[Data extract]:
(* ===== verification/Trace.v ===== *)
(** * Effectful code as a trace

    A computation that talks to the outside is the list of its effects with its result, an
    exception included: what happened before a failure stays visible. The rules of the bind
    say which effects a sequence has, so that a property of a long handler is read off its
    parts. *)

From S2P Require Import Prelude.

Definition traced (O E A : Type) : Type := (list O * res E A)%type.

Section trace.
Context {O E : Type}.

Definition quiet {A} (r : res E A) : traced O E A := ([], r).
Definition emit {A} (o : O) (r : res E A) : traced O E A := ([o], r).
Definition then_ {A B} (m : traced O E A) (k : A → traced O E B) : traced O E B :=
  match m.2 with Ok a => (m.1 ++ (k a).1, (k a).2) | Err e => (m.1, Err e) end.

Lemma then_Ok {A B} (m : traced O E A) (k : A → traced O E B) b :
  (then_ m k).2 = Ok b ↔ ∃ a, m.2 = Ok a ∧ (k a).2 = Ok b.
Proof. unfold then_. destruct m as [t [a|e]]; naive_solver. Qed.

(** The effects of a sequence: those of its head, then those of its tail if it is reached. *)
Lemma then_trace {A B} (m : traced O E A) (k : A → traced O E B) :
  (then_ m k).1 = m.1 ++ match m.2 with Ok a => (k a).1 | Err _ => [] end.
Proof. unfold then_. destruct m as [t [a|e]]; [done|]. cbn [fst snd]. by rewrite app_nil_r. Qed.

Lemma then_trace_Ok {A B} (m : traced O E A) (k : A → traced O E B) a :
  m.2 = Ok a → (then_ m k).1 = m.1 ++ (k a).1.
Proof. intros Ha. by rewrite then_trace, Ha. Qed.

Lemma elem_of_then {A B} (m : traced O E A) (k : A → traced O E B) o :
  o ∈ (then_ m k).1 ↔ o ∈ m.1 ∨ ∃ a, m.2 = Ok a ∧ o ∈ (k a).1.
Proof.
  rewrite then_trace, elem_of_app. destruct m.2 as [a|e].
  - split; [intros [?|?]; [by left|right; by exists a]|intros [?|(a' & [= <-] & ?)]; tauto].
  - split; [intros [?|Hn]; [by left|by apply elem_of_nil in Hn]|intros [?|(? & [=] & _)]; by left].
Qed.

(** What holds of every effect of the parts holds of the effects of the sequence. *)
Lemma then_Forall {A B} (P : O → Prop) (m : traced O E A) (k : A → traced O E B) :
  Forall P m.1 → (∀ a, m.2 = Ok a → Forall P (k a).1) → Forall P (then_ m k).1.
Proof.
  intros Hm Hk. rewrite then_trace, Forall_app. split; [done|]. destruct m.2 as [a|e]; [by apply Hk|constructor].
Qed.

(** A loop of effects over a list, stopped by the first failure. *)
Fixpoint each {A} (f : A → traced O E ()) (l : list A) : traced O E () :=
  match l with
  | [] => quiet (Ok ())
  | x :: l => then_ (f x) (λ _, each f l)
  end.

Lemma each_Ok {A} (f : A → traced O E ()) l :
  (each f l).2 = Ok () → (each f l).1 = (l ≫= λ x, (f x).1) ∧ ∀ x, x ∈ l → (f x).2 = Ok ().
Proof.
  induction l as [|x l IH]; [intros _; split; [done|by intros ? ?%elem_of_nil]|].
  cbn [each]. intros ([] & Hx & Hl)%then_Ok. destruct (IH Hl) as [Ht Hall]. split.
  - by rewrite then_trace, Hx, Ht.
  - by intros y [->|Hy]%elem_of_cons; [|apply Hall].
Qed.

(** Every effect of a loop is one of an element's. *)
Lemma elem_of_each {A} (f : A → traced O E ()) l o :
  o ∈ (each f l).1 → ∃ x, x ∈ l ∧ o ∈ (f x).1.
Proof.
  induction l as [|x l IH]; [by intros ?%elem_of_nil|]. cbn [each].
  intros [Hx|([] & _ & Hl)]%elem_of_then; [exists x; split; [by left|done]|].
  destruct (IH Hl) as (y & Hy & Ho). exists y. split; [by right|done].
Qed.

(** A loop that keeps a state. *)
Fixpoint fold_trace {A S} (f : S → A → traced O E S) (s : S) (l : list A) : traced O E S :=
  match l with
  | [] => quiet (Ok s)
  | x :: l => then_ (f s x) (λ s, fold_trace f s l)
  end.

Lemma elem_of_fold_trace {A S} (f : S → A → traced O E S) s l o :
  o ∈ (fold_trace f s l).1 → ∃ s' x, x ∈ l ∧ o ∈ (f s' x).1.
Proof.
  revert s. induction l as [|x l IH]; intros s; [by intros ?%elem_of_nil|]. cbn [fold_trace].
  intros [Hx|(s1 & _ & Hl)]%elem_of_then; [exists s, x; split; [by left|done]|].
  destruct (IH s1 Hl) as (s' & y & Hy & Ho). exists s', y. split; [by right|done].
Qed.

Lemma fold_trace_app {A S} (f : S → A → traced O E S) s l1 l2 :
  fold_trace f s (l1 ++ l2) = then_ (fold_trace f s l1) (λ s, fold_trace f s l2).
Proof.
  revert s. induction l1 as [|x l1 IH]; intros s; cbn [app fold_trace].
  - unfold then_, quiet. cbn [fst snd app]. by destruct (fold_trace f s l2).
  - unfold then_ at 1. unfold then_ at 2. destruct (f s x) as [t [s'|e]]; cbn [fst snd]; [|done].
    rewrite IH. unfold then_. destruct (fold_trace f s' l1) as [t1 [s1|e1]]; cbn [fst snd]; [|done].
    by rewrite app_assoc.
Qed.

Lemma fold_trace_fmap {A B S} (f : S → B → traced O E S) (g : A → B) s l :
  fold_trace f s (g <$> l) = fold_trace (λ s x, f s (g x)) s l.
Proof.
  revert s. induction l as [|x l IH]; intros s; [done|]. rewrite fmap_cons. cbn [fold_trace].
  unfold then_. destruct (f s (g x)) as [t [s'|e]]; cbn [fst snd]; [|done]. by rewrite IH.
Qed.

Lemma fold_trace_ext {A S} (f g : S → A → traced O E S) s l :
  (∀ s x, f s x = g s x) → fold_trace f s l = fold_trace g s l.
Proof.
  intros Hfg. revert s. induction l as [|x l IH]; intros s; [done|]. cbn [fold_trace]. rewrite Hfg.
  unfold then_. destruct (g s x) as [t [s'|e]]; [|done]. cbn [fst snd]. by rewrite IH.
Qed.

(** Two nested loops are one over the flattened list. *)
Lemma fold_trace_bind {A B S} (f : S → B → traced O E S) (g : A → list B) s l :
  fold_trace (λ s x, fold_trace f s (g x)) s l = fold_trace f s (l ≫= g).
Proof.
  revert s. induction l as [|x l IH]; intros s; [done|]. rewrite bind_cons, fold_trace_app. cbn [fold_trace].
  unfold then_. destruct (fold_trace f s (g x)) as [t [s'|e]]; cbn [fst snd]; [|done]. by rewrite IH.
Qed.

(** An invariant of the state, its effects and the elements already seen; when the loop
    fails, of the state before the element that failed it. *)
Lemma fold_trace_ind {A S} (f : S → A → traced O E S) (I : list A → S → list O → Prop) (s : S) l :
  I [] s [] →
  (∀ seen x rest s tr s', l = seen ++ x :: rest → I seen s tr → (f s x).2 = Ok s' → I (seen ++ [x]) s' (tr ++ (f s x).1)) →
  match (fold_trace f s l).2 with
  | Ok s' => I l s' (fold_trace f s l).1
  | Err e => ∃ seen x rest s1 tr, l = seen ++ x :: rest ∧ I seen s1 tr ∧ (f s1 x).2 = Err e ∧
      (fold_trace f s l).1 = tr ++ (f s1 x).1
  end.
Proof.
  intros H0 Hstep.
  assert (∀ todo seen s tr, l = seen ++ todo → I seen s tr →
    match (fold_trace f s todo).2 with
    | Ok s' => I l s' (tr ++ (fold_trace f s todo).1)
    | Err e => ∃ seen' x rest s1 tr', l = seen' ++ x :: rest ∧ I seen' s1 tr' ∧ (f s1 x).2 = Err e ∧
        tr ++ (fold_trace f s todo).1 = tr' ++ (f s1 x).1
    end) as Hgen; [|exact (Hgen l [] s [] eq_refl H0)].
  clear s H0. induction todo as [|x todo IH]; intros seen s tr Hl HI.
  { cbn. rewrite app_nil_r in *. by subst. }
  cbn [fold_trace]. unfold then_. destruct (f s x) as [t [s'|e]] eqn:Hf; cbn [fst snd].
  - specialize (IH (seen ++ [x]) s' (tr ++ t)). rewrite <-app_assoc in IH.
    rewrite (app_assoc tr). apply IH; [done|].
    pose proof (Hstep seen x todo s tr s' Hl HI) as Hs. rewrite Hf in Hs. by apply Hs.
  - exists seen, x, todo, s, tr. by rewrite Hf.
Qed.
End trace.

(** A computation as part of a larger one. *)
Definition lift {O P E A} (f : O → P) (m : traced O E A) : traced P E A := (f <$> m.1, m.2).

Lemma elem_of_lift {O P E A} (f : O → P) (m : traced O E A) p : p ∈ (lift f m).1 ↔ ∃ o, p = f o ∧ o ∈ m.1.
Proof. apply list_elem_of_fmap. Qed.

(** [except E as exc: raise f(exc)] around a computation. *)
Definition raising {O E E' A} (f : E → E') (m : traced O E A) : traced O E' A := (m.1, map_err f m.2).

Declare Scope trace_scope.
Delimit Scope trace_scope with trace.
Notation "'let*' x ':=' m 'in' k" := (then_ m (λ x, k))
  (at level 10, x name, m at level 100, k at level 200) : trace_scope.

[Work to complete]:
What you write must be the entries restated word for word, from the opening line through the one holding "From S2P Require Import Prelude.", with nothing else.

[Written solution]:
(* ===== verification/Trace.v ===== *)
(** * Effectful code as a trace

    A computation that talks to the outside is the list of its effects with its result, an
    exception included: what happened before a failure stays visible. The rules of the bind
    say which effects a sequence has, so that a property of a long handler is read off its
    parts. *)

From S2P Require Import Prelude.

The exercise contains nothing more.